[Saved entries]
(* rust: src/storage/symbol_health.rs SymbolHealthRecord::from_draft *)
Definition symbol_health_from_draft (d : SymbolHealthDraft) (run_id : string) (ordinal : Z)
    : SymbolHealthRecord :=
  let reason_codes := join ";" (sd_reason_codes d) in
  mkSymHealthRecord
    ("symbol_health_" ++ sd_venue d ++ "_" ++ sd_symbol_native d ++ "_"
      ++ show_Z (sd_observed_at_ms d) ++ "_" ++ show_Z ordinal)
    run_id
    (sd_venue d)
    (sd_symbol_native d)
    (sd_observed_at_ms d)
    (sd_last_event_time_ms d)
    (sd_latency_ms d)
    (sd_is_tradeable d)
    reason_codes
    (sha256_hex (symbol_health_payload (sd_venue d) (sd_symbol_native d)
      (sd_observed_at_ms d) reason_codes))
    "symbol_health_v1".

(* rust: src/storage/gap.rs GapAlertRecord::from_draft *)
Definition gap_from_draft (d : GapAlertDraft) (run_id : string) (ordinal : Z) : GapAlertRecord :=
  mkGapRecord
    ("gap_" ++ gd_venue d ++ "_" ++ gd_gap_type d ++ "_"
      ++ show_Z (gd_detected_at_ms d) ++ "_" ++ show_Z ordinal)
    run_id
    (gd_venue d)
    (gd_source_role d)
    (gd_symbol_native d)
    (gd_gap_type d)
    (gd_detected_at_ms d)
    (optional_i64 (gd_expected_sequence_id d))
    (optional_i64 (gd_observed_sequence_id d))
    (gd_heal_action d)
    (gd_heal_status d)
    (gd_payload_json d)
    (sha256_hex (gd_payload_json d))
    "gap_alert_v1".

(* rust: src/storage/partition/compute.rs time_parts *)
Definition time_parts (timestamp_ms : Z) : string * Z :=
  default ("1970-01-01"%string, 0) (utc_date_hour timestamp_ms).

(** [hash % u64::from(shard_count)] aborts on a zero count, which the configuration
    excludes; [shard_count] is positive here. *)
(* rust: src/storage/partition/compute.rs shard_for *)
Definition shard_for (v : string) (shard_count : Z) : Z :=
  wrap U16 (default_hash v mod shard_count).

(* rust: src/storage/partition/compute.rs raw_partition_for *)
Definition raw_partition_for (r : RawMarketEventRecord) (shard_count : Z) : RawPartitionKey :=
  let parts := time_parts (rr_exchange_timestamp_ms r) in
  mkRawPart (rr_venue r) (rr_event_type r) parts.1 parts.2 (shard_for (rr_symbol_native r) shard_count).

(* rust: src/storage/partition/compute.rs health_partition_for *)
Definition health_partition_for (r : SourceHealthRecord) (shard_count : Z) : HealthPartitionKey :=
  let parts := time_parts (hr_observed_at_ms r) in
  mkHealthPart (hr_venue r) parts.1 parts.2 (shard_for (hr_venue r) shard_count).

(* rust: src/storage/partition/compute.rs symbol_health_partition_for *)
Definition symbol_health_partition_for (r : SymbolHealthRecord) (shard_count : Z)
    : HealthPartitionKey :=
  let parts := time_parts (sr_observed_at_ms r) in
  mkHealthPart (sr_venue r) parts.1 parts.2 (shard_for (sr_symbol_native r) shard_count).

(* rust: src/storage/partition/compute.rs gap_partition_for *)
Definition gap_partition_for (r : GapAlertRecord) (shard_count : Z) : GapPartitionKey :=
  let parts := time_parts (gr_detected_at_ms r) in
  mkGapPart (gr_venue r) (gr_gap_type r) parts.1 parts.2
    (shard_for (gr_symbol_native r) shard_count).
End with_lib.

(** ** Object keys *)

(** [/hour={:02}/shard={:02}/run_id={}-part-{:06}.parquet] *)
Definition key_tail (hour shard : Z) (run_id : string) (part_number : Z) : string :=
  ("/hour=" ++ pad_zero 2 hour ++ "/shard=" ++ pad_zero 2 shard ++ "/run_id=" ++ run_id
    ++ "-part-" ++ pad_zero 6 part_number ++ ".parquet")%string.

(* rust: src/storage/partition/keys.rs raw_object_key *)
Definition raw_object_key (p : RawPartitionKey) (run_id : string) (part_number : Z) : string :=
  ("raw_market_event/venue=" ++ rp_venue p ++ "/event_type=" ++ rp_event_type p
    ++ "/event_date=" ++ rp_event_date p ++ key_tail (rp_hour p) (rp_shard p) run_id part_number).

(* rust: src/storage/partition/keys.rs health_object_key *)
Definition health_object_key (p : HealthPartitionKey) (run_id : string) (part_number : Z) : string :=
  ("source_health/venue=" ++ hp_venue p
    ++ "/event_date=" ++ hp_event_date p ++ key_tail (hp_hour p) (hp_shard p) run_id part_number).

(* rust: src/storage/partition/keys.rs symbol_health_object_key *)
Definition symbol_health_object_key (p : HealthPartitionKey) (run_id : string) (part_number : Z)
    : string :=
  ("symbol_health/venue=" ++ hp_venue p
    ++ "/event_date=" ++ hp_event_date p ++ key_tail (hp_hour p) (hp_shard p) run_id part_number).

- WORK TO BE COMPLETED:
What you retype should run from the first line of the entries above through the line containing "sd_venue d ++", exactly and in full.

- RESULT:
(* rust: src/storage/symbol_health.rs SymbolHealthRecord::from_draft *)
Definition symbol_health_from_draft (d : SymbolHealthDraft) (run_id : string) (ordinal : Z)
    : SymbolHealthRecord :=
  let reason_codes := join ";" (sd_reason_codes d) in
  mkSymHealthRecord
    ("symbol_health_" ++ sd_venue d ++ "_" ++ sd_symbol_native d ++ "_"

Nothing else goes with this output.